**Available data:**
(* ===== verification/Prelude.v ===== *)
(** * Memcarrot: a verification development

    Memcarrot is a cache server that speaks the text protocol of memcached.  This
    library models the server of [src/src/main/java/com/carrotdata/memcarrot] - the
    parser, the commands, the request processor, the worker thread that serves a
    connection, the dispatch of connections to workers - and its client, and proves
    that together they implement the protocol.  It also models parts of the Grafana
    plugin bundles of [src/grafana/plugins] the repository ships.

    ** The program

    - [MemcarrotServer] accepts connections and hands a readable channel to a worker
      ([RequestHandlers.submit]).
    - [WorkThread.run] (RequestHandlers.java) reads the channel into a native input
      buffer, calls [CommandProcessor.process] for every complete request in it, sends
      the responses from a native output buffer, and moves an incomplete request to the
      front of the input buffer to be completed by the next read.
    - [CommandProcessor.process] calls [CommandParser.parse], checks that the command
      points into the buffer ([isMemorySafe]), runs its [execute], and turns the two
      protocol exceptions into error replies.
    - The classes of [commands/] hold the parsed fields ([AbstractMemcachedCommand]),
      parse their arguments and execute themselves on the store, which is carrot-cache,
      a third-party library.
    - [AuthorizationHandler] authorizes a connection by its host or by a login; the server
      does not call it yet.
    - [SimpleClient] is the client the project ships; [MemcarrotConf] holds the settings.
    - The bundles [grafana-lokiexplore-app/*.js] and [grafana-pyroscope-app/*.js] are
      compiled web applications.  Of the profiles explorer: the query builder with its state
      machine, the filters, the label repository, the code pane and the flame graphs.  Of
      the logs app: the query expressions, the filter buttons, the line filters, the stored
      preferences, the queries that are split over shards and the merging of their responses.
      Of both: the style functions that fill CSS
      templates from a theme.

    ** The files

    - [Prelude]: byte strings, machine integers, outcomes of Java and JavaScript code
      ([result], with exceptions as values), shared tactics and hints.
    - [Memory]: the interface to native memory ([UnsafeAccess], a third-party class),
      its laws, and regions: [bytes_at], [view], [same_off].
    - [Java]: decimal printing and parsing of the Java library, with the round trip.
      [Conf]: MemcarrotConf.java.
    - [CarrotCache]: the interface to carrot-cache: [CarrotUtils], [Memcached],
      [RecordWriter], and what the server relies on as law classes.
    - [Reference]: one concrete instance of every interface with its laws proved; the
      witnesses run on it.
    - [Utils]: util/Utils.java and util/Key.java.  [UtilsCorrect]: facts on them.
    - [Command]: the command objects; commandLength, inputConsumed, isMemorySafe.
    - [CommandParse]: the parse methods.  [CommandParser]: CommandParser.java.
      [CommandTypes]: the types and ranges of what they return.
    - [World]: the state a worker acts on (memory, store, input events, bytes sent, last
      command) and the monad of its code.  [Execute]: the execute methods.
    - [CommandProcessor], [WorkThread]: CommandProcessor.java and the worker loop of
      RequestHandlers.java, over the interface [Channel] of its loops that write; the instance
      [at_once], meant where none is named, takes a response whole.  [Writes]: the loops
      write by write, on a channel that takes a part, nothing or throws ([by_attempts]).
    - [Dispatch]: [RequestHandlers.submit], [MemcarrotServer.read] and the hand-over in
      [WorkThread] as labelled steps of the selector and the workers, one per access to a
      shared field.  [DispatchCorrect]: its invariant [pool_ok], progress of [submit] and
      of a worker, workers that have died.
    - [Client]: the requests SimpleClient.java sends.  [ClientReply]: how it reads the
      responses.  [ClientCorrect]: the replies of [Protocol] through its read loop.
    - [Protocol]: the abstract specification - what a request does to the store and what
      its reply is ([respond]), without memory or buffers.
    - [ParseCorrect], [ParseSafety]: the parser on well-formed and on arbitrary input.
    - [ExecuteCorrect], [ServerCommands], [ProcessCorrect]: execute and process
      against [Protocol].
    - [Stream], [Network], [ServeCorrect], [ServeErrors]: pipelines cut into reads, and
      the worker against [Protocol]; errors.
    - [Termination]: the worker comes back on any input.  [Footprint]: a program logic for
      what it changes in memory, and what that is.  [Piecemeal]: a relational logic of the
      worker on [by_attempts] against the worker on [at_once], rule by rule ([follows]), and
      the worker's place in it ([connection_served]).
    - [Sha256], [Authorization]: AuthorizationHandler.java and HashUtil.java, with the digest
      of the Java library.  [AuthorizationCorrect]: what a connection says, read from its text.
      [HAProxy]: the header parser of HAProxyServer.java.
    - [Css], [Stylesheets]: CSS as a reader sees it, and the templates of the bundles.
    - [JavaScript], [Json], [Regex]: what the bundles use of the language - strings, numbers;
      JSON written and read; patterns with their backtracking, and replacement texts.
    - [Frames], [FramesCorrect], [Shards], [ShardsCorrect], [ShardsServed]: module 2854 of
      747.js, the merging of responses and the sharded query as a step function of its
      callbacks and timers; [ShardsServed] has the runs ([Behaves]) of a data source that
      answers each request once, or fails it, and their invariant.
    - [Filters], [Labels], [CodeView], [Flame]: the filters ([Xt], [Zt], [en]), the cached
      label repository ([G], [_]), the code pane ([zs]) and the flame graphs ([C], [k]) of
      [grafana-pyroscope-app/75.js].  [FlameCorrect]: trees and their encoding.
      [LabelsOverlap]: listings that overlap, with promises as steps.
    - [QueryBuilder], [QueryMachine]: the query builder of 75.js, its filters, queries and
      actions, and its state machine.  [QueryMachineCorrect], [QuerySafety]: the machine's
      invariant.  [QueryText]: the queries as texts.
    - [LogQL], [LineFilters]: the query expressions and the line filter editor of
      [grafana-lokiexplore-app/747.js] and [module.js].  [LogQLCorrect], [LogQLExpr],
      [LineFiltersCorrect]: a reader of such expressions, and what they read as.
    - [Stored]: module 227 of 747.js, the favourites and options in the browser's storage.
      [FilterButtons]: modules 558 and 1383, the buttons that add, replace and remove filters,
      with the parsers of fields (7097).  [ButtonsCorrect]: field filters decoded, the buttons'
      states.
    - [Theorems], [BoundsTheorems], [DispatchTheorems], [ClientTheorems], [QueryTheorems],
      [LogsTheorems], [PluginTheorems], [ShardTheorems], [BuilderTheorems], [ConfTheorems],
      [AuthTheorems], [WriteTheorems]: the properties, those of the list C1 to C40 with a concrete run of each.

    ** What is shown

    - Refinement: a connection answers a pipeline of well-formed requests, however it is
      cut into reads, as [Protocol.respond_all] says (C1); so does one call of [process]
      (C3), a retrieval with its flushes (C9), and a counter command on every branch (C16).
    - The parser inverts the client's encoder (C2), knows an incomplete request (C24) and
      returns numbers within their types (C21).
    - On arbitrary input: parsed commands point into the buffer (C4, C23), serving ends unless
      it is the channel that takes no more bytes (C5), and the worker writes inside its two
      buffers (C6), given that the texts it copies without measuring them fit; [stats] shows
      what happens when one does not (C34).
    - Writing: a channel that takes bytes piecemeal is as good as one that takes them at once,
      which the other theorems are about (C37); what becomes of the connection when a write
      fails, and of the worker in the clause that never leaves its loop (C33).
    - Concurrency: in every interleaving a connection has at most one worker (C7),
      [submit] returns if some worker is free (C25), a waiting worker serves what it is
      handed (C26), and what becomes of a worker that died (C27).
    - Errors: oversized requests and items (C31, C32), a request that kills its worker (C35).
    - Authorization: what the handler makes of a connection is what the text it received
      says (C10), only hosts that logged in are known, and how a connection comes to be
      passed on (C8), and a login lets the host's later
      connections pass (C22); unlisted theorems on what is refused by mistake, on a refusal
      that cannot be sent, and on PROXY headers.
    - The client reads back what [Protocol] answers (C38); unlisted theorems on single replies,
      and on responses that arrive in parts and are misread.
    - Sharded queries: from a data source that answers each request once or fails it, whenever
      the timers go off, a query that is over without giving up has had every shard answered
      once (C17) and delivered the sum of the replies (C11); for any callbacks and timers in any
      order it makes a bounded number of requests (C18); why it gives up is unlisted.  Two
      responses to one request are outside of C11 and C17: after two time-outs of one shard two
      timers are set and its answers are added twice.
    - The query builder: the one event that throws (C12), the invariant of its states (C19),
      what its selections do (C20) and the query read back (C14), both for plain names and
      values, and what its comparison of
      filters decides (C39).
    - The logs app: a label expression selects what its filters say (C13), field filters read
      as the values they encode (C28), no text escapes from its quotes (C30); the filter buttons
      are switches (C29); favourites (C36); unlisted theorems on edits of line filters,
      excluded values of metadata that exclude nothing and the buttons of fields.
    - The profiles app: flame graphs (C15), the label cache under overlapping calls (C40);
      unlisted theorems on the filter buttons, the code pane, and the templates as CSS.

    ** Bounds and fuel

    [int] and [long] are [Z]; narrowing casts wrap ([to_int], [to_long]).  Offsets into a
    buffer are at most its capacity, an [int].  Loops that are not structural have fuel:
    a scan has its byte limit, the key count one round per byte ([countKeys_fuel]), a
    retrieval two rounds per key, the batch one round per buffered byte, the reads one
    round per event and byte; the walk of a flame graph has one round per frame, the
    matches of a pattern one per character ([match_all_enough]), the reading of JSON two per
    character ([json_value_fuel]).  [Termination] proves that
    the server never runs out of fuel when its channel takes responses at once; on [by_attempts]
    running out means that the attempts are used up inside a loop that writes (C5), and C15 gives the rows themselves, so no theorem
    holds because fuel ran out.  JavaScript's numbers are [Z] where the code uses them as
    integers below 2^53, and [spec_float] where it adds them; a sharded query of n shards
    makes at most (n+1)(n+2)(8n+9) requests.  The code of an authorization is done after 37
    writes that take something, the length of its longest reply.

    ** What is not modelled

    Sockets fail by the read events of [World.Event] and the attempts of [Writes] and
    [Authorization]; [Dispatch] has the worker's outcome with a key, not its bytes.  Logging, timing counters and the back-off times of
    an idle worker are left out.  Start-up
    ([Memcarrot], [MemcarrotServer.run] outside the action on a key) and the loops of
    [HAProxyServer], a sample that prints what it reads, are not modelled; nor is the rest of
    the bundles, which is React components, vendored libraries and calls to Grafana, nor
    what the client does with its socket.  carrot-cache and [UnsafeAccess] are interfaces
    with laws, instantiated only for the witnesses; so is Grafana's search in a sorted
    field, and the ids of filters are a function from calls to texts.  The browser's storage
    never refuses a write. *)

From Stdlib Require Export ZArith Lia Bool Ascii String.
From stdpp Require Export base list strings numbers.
--
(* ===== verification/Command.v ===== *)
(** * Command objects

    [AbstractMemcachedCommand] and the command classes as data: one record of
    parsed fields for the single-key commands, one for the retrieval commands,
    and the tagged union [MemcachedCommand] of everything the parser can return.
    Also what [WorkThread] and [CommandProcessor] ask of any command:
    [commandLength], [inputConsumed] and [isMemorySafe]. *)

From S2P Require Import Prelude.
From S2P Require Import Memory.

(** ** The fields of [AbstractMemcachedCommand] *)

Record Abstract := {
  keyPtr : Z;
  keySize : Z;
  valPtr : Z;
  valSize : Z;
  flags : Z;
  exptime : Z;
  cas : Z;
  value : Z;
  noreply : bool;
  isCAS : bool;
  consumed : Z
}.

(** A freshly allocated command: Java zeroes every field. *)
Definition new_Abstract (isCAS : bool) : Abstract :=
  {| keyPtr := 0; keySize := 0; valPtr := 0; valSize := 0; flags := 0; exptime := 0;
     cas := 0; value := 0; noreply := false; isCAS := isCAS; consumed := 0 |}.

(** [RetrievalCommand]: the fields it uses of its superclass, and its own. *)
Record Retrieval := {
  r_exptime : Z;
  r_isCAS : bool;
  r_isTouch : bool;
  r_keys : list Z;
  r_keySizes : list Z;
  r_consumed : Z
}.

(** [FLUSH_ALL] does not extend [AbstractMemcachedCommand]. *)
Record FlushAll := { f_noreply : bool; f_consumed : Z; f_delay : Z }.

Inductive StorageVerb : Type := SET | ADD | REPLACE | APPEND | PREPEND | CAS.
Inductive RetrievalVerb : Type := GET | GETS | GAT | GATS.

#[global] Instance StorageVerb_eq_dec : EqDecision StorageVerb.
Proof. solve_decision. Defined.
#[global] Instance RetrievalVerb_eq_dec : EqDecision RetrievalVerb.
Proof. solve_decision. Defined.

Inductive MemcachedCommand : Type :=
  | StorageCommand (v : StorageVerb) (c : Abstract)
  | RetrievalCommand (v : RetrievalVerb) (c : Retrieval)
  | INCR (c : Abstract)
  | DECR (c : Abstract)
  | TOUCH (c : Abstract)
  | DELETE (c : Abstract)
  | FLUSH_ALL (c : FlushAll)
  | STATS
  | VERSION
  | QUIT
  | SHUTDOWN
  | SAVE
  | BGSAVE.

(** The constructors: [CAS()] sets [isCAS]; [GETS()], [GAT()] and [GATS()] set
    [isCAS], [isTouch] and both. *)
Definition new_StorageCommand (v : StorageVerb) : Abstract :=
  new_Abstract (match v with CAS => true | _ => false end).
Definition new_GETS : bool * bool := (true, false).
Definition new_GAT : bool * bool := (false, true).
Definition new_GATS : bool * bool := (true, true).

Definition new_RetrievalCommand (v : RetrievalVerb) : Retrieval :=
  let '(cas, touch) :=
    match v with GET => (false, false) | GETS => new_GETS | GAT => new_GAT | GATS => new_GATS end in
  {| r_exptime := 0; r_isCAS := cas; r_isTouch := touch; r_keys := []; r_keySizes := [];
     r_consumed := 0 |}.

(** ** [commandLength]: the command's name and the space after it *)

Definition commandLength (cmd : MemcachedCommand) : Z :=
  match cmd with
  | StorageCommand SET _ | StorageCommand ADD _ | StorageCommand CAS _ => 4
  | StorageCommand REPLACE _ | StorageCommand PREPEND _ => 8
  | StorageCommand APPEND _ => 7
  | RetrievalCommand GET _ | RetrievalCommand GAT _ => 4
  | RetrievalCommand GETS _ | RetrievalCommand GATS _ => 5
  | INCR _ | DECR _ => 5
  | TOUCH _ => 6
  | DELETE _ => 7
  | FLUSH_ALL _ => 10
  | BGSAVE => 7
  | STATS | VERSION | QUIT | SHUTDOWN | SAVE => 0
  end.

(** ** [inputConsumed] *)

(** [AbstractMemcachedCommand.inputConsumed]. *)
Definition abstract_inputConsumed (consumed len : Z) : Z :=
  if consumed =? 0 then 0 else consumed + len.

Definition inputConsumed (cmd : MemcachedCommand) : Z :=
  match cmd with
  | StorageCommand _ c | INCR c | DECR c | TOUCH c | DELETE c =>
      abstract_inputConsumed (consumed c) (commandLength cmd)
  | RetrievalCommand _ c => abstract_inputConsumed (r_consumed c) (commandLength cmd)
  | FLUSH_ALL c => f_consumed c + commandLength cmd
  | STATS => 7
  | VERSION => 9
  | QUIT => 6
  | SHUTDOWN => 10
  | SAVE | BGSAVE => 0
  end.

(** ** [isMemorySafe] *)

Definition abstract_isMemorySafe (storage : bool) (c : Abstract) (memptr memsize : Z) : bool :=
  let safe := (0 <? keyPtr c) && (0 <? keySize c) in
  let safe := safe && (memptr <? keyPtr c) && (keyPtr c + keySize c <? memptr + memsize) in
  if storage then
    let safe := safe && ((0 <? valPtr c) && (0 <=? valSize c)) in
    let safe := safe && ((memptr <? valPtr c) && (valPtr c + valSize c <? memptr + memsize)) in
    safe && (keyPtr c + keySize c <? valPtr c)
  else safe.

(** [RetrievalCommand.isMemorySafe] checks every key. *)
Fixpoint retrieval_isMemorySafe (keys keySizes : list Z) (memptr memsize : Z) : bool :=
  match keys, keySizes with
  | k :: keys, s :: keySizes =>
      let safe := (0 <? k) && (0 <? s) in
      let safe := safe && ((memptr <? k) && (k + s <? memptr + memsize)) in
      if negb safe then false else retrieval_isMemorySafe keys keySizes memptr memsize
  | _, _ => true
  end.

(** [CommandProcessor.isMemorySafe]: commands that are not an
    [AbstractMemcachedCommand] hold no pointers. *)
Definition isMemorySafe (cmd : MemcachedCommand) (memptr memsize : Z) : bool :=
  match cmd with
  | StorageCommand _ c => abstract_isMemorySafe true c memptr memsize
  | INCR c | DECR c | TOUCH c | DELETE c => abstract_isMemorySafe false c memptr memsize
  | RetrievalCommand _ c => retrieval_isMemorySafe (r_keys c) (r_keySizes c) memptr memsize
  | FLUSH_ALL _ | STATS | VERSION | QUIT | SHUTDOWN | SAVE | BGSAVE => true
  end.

**Task directions:** Every line of the entries above that holds "proves" should be copied out.

**The completed task:**
    connection, the dispatch of connections to workers - and its client, and proves
    character ([json_value_fuel]).  [Termination] proves that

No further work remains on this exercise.